**WHAT NEEDS TO BE DONE:** Starting at the line that holds "converged after two requests." and stopping at the line that holds "result tells what", restate the records below word for word, with both of those lines included.

**RECORDED DATA:**

(* ===== verification/Prelude.v ===== *)
(** * kilo-clustermesh-operator: a verification library

    ** The program

    The operator keeps a full mesh of WireGuard peers between Kubernetes clusters
    that run Kilo. A [ClusterMesh] resource lists clusters, each with the networks
    its nodes may announce. For every ordered pair (source, target) of clusters the
    operator validates the nodes of the source, turns each valid one into a [Peer]
    and makes the target's set of peers equal to the desired one; it also validates
    the networks of all meshes, sweeps peers of vanished clusters and meshes, and
    restarts itself when the set of clusters changes.

    Data flows [Registry] (clients) -> [Controller.reconcile] -> [ValidationMesh]
    (networks) -> [ValidationNode] and [Kilonode] (nodes) -> [Builder] and [Naming]
    (peers) -> [PeerReconciler] (writes to a target cluster). [Startup] puts the
    process together; [Watches] decides which events lead to a reconcile.

    ** Files

    - [Prelude]: results, the state-passing effects of the model with the notation
      [let? x := m catch e => h; k] for Go's error returns, loop rules, tactics.
    - [GoStrings], [GoNet]: the functions of Go's [strings], [strconv], [sort],
      [net] and [net/netip] that the operator calls, written out on bytes.
      [GoNetFacts] gives networks their meaning as bit prefixes; [GoNetPrint]
      proves that printing an address and parsing it gives the address back.
    - [Sha256]: [crypto/sha256] and [encoding/hex].
    - [Netutil]: internal/netutil/cidr.go.
    - [Types]: api/v1alpha1/clustermesh_types.go and pkg/kilo/v1alpha1/types.go.
    - [DeepCopy]: the zz_generated.deepcopy.go of both API packages, over a heap.
    - [Kilonode]: internal/kilonode (annotations.go, endpoint.go, discovered.go).
    - [ValidationMesh], [ValidationNode]: internal/validation/mesh.go and node.go.
    - [Naming], [Builder]: internal/peer/naming.go and builder.go.
    - [Kube]: the API server as an interface, the classes [PeerAPI] (operations)
      and [PeerAPILaws] (what Kubernetes documents: reads may be stale, writes use
      optimistic concurrency, a write may take effect although its reply is an
      error). [Kube.Memory] is an executable server that satisfies the laws.
    - [PeerReconciler]: internal/peer/reconciler.go, against [PeerAPI]. [Rename]:
      what it does with a node that comes back under another name. [SharedKey]: what
      it does with a node that two meshes list.
    - [Registry]: internal/multicluster/registry.go and client.go, and the merging
      of cluster entries in cmd/main.go.
    - [Controller]: internal/controller/clustermesh_controller.go, against
      [PeerAPI] and [ControllerAPI].
    - [Requests]: the same code on servers of which almost nothing is assumed, with a
      record of what is read and what is written, and a program logic for it.
    - [Convergence]: what a whole reconcile achieves when nothing disturbs it,
      proved from the components. [Retry]: what attempts leave behind when calls
      fail, and that repeating them is enough. [Faults]: an executable server that
      fails by a script, an instance of [Retry]'s assumptions. [Outage]: a reconcile
      while some clusters refuse to list their peers. [Fleet]: several meshes whose
      reconciles follow one another. [Churn]: one mesh whose specification and nodes
      change between reconciles. [Steady]: reconciles of a converged mesh and of one
      that is being deleted. [Bystanders]: a reconcile during which others write.
    - [Restart]: internal/restart (watcher.go, trigger.go) and the mapper reset of
      internal/multicluster/mapper.go.
    - [Mapper]: the proxy methods of mapper.go and the interleavings of lookups and
      resets.
    - [Operator]: the outer [Reconcile] of the controller, which combines
      [Controller], [Registry] and the mapper reset of [Restart]. The mappers are
      shared objects of the world (class [MapperStore]). [Healing]: [Operator] on
      clusters whose mappers hold old discovery data, and the witnesses of [Outage].
    - [Watches]: [SetupWithManager] of both controllers; controller-runtime's
      predicates are the class [PredicateAPI] with its documented laws.
    - [Crd]: internal/crd/install.go, against a clock, a ticker and an API server
      whose requests fail when their context is past its deadline ([CrdLaws]).
    - [Startup]: the rest of cmd/main.go: flags, options of the manager and [run].
    - [Fingerprint]: the JSON text of the references determines them. [Life]: the
      change watcher at work, from start-up to restart, as a step relation over
      [ComputeFingerprint], [secretToClusterMesh] and the watcher's [Reconcile]; the
      steps of the environment are changes of meshes and Secrets with their events.

    Each Go function is a definition of the same name; a loop body that is long
    enough is a definition of its own ([reconcileOne] is the body of the loop of
    [reconcileDesired]). A Go [(value, error)] pair is a [result]; a joined error is
    the list of its parts. Effects are functions from a world to a reply and a new
    world ([ST]). Go maps are [gmap]s, and where the code ranges over one and the
    order can show, the order is an operation of the interface that may return any
    permutation.

    ** What is shown

    - Networks: [CIDROverlaps] and [CIDRContains] decide intersection and inclusion
      of the address sets of two networks; [HostRoute] prints a network of exactly
      one address and is read back.
    - Nodes: [ValidateNode] accepts exactly the eligible nodes; duplicates of a
      WireGuard address are rejected whatever their textual form; a resolved
      endpoint always parses; a valid node always gives a peer, and a node without an
      endpoint is valid.
    - Peers: names are DNS-1123 names of at most 253 bytes, stable, and
      [Name_unique] says exactly when two are equal; the AllowedIPs of
      a peer are exactly the routes the specification asks for; every allowed
      network of a cluster is announced by some peer.
    - Reconciliation: [ReconcilePeers] reaches the desired set, leaves a reconciled
      cluster alone, and never damages a peer of another owner, whatever errors,
      stale reads and iteration orders occur; [DeleteStaleSourceClusters] deletes
      exactly the stale peers; a whole [reconcile] never touches a peer that the
      operator does not manage, and writes no peer while networks overlap.
    - Interference ([Requests.reconcile_requests_justified]): whoever else writes to
      the servers, at any moment, and whatever they reply, each write a reconcile
      requests is justified by what it has read before.
    - The whole mesh ([Convergence.reconcile_converges]): when clusters answer, reads
      are current and nobody else writes, one reconcile succeeds and every cluster
      holds exactly the peers of every other one. The abstract specification is
      [wanted], the peers a target should hold of a source. A reconcile of a
      converged mesh writes nothing ([reconcile_idempotent]); one of a mesh that is
      being deleted removes the peers between the clusters its spec still lists, and
      no others ([reconcile_deletes_exactly]).
    - Company ([Bystanders.reconcile_converges_among_others]): the same holds while
      others create, change and delete unlabelled peers of their own before every
      request, as long as they keep away from the generated names and from the keys
      of the mesh. The run is compared with one on a view of the servers that shows
      the operator's peers only; the view satisfies the laws of [Kube], so that
      [Convergence] applies to it, and a two-run logic shows that the code cannot
      tell the two apart.
    - Liveness ([Retry.reconcile_eventually_converges]): whatever calls fail, replies
      are lost or reads are stale, every attempt asks to be repeated, and the first
      one after the failures have ceased converges.
    - Several meshes ([Fleet.fleet_converges]): in whatever order their reconciles
      follow one another, no mesh undoes what another has reached. One mesh whose
      configuration changes ([Churn.churn_converges]): the last reconcile leaves what
      the last configuration wants.
    - Outages ([Outage.reconcile_stops_at_outage]): how far a reconcile gets when some
      clusters refuse.
    - Events ([Watches]): which node events enqueue which meshes, and that an event
      that enqueues nothing does not matter, but for two cases: the handler could not
      list the meshes, or the update changes PodCIDRs or addresses alone
      ([node_event_complete]); the same for Secrets and the fingerprint, but for the
      first case ([secret_event_complete]).
    - Recovery ([Operator]): an error that carries a NoKindMatchError resets the
      mappers of all clusters, no other outcome does; lookups after a reset use
      data discovered after it, however goroutines interleave ([Mapper]). Together
      ([Healing.Reconcile_self_heals]): a mesh that meets old discovery data has
      converged after two requests.
    - Start-up ([Startup]): the manager is started only when everything is in place;
      options survive the command line; the installation of the CRD ends, and its
      result tells what happened ([Crd.InstallOrUpdate_returns]).
    - Restarts ([Life.quiet_registry_current]): if nothing changes during start-up, a
      process that has handled its events was built from the clusters, Secrets and
      versions that are there now, unless a Secret event was dropped or two texts
      have the same SHA-256 sum.
    - Deep copies ([DeepCopy]) are complete and share nothing with the original.
    - Configuration: one unreachable cluster does not keep the others out of the
      registry; the first entry of a name wins; the fingerprint does not depend on
      the order in which meshes are listed when names are unique.
    - Limits of the code. Proved in general: the peer of a renamed node is dropped
      ([Rename.rename_drops_key]); the routes of a node that two meshes list come and
      go with their reconciles ([SharedKey.merged_routes_flap]); one cluster that
      refuses stops the mesh ([Outage]); meshes of one name in two namespaces never
      settle ([Fleet.same_name_meshes_never_settle]); a deletion leaves the peers of
      clusters that refuse ([Steady.deletion_abandons_outage]) and those of clusters
      that the spec no longer lists ([Steady.reconcile_deletes_exactly]); a changed
      node address reaches no watch ([Watches.node_address_update_unnoticed]). Proved
      on a concrete run: a fingerprint that changes with the list order, a mesh created
      during start-up that the registry misses, a rotated Secret whose event is lost
      ([Life.Cached.rotation_missed]).

    ** Bounds

    Recursion is structural where the code's is. The remaining loops take fuel, and
    the bound is one the input cannot exceed: decoding runes (one step per byte),
    parsing an IPv6 address (one step per group, at most eight), printing one (one
    step per group), counting the ones of a mask byte (eight), printing a number (one
    step per digit), hashing (one step per block, the fuel is the padded length), and
    the wait of [Crd.waitForCRD], where [maxPolls] is the timeout over the interval;
    [InstallOrUpdate_returns] derives from the ticker and the deadline that the loop
    has ended by then.
    Integers are [Z]; parsers check the widths the code checks (16 bits for ports,
    8 for bytes).

    ** Parameters

    The API servers, the construction of clients, the kubeconfig parser, the JSON
    decoder of discovered endpoints, the clock, [sort.Slice] on equal elements and
    the order of map iteration are class operations or arguments; what is relied on
    is a law of a class or a hypothesis of the theorem, and every such theorem has
    a witness on a concrete instance.

    ** What is not modelled

    Logs, events, metrics and signals, the decoding of the embedded CRD manifest, and
    the deployment files. The registration of types with the scheme is a list of calls
    into apimachinery whose effect is documented for the caller only. The manager,
    its caches and its work queues belong to controller-runtime: what is modelled is
    what they are given, and for the work queue the result that asks for a retry.

    ** Further work

    Convergence against writers that contend for the peers of the mesh itself, where
    [Requests] shows what is asked for and not what is reached; the validation rules
    of the CRD schema. *)

From Stdlib Require Export ZArith Lia.
From stdpp Require Export base tactics list strings gmap sets sorting option.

**ANSWER SECTION:**
      converged after two requests.
    - Start-up ([Startup]): the manager is started only when everything is in place;
      options survive the command line; the installation of the CRD ends, and its
      result tells what happened ([Crd.InstallOrUpdate_returns]).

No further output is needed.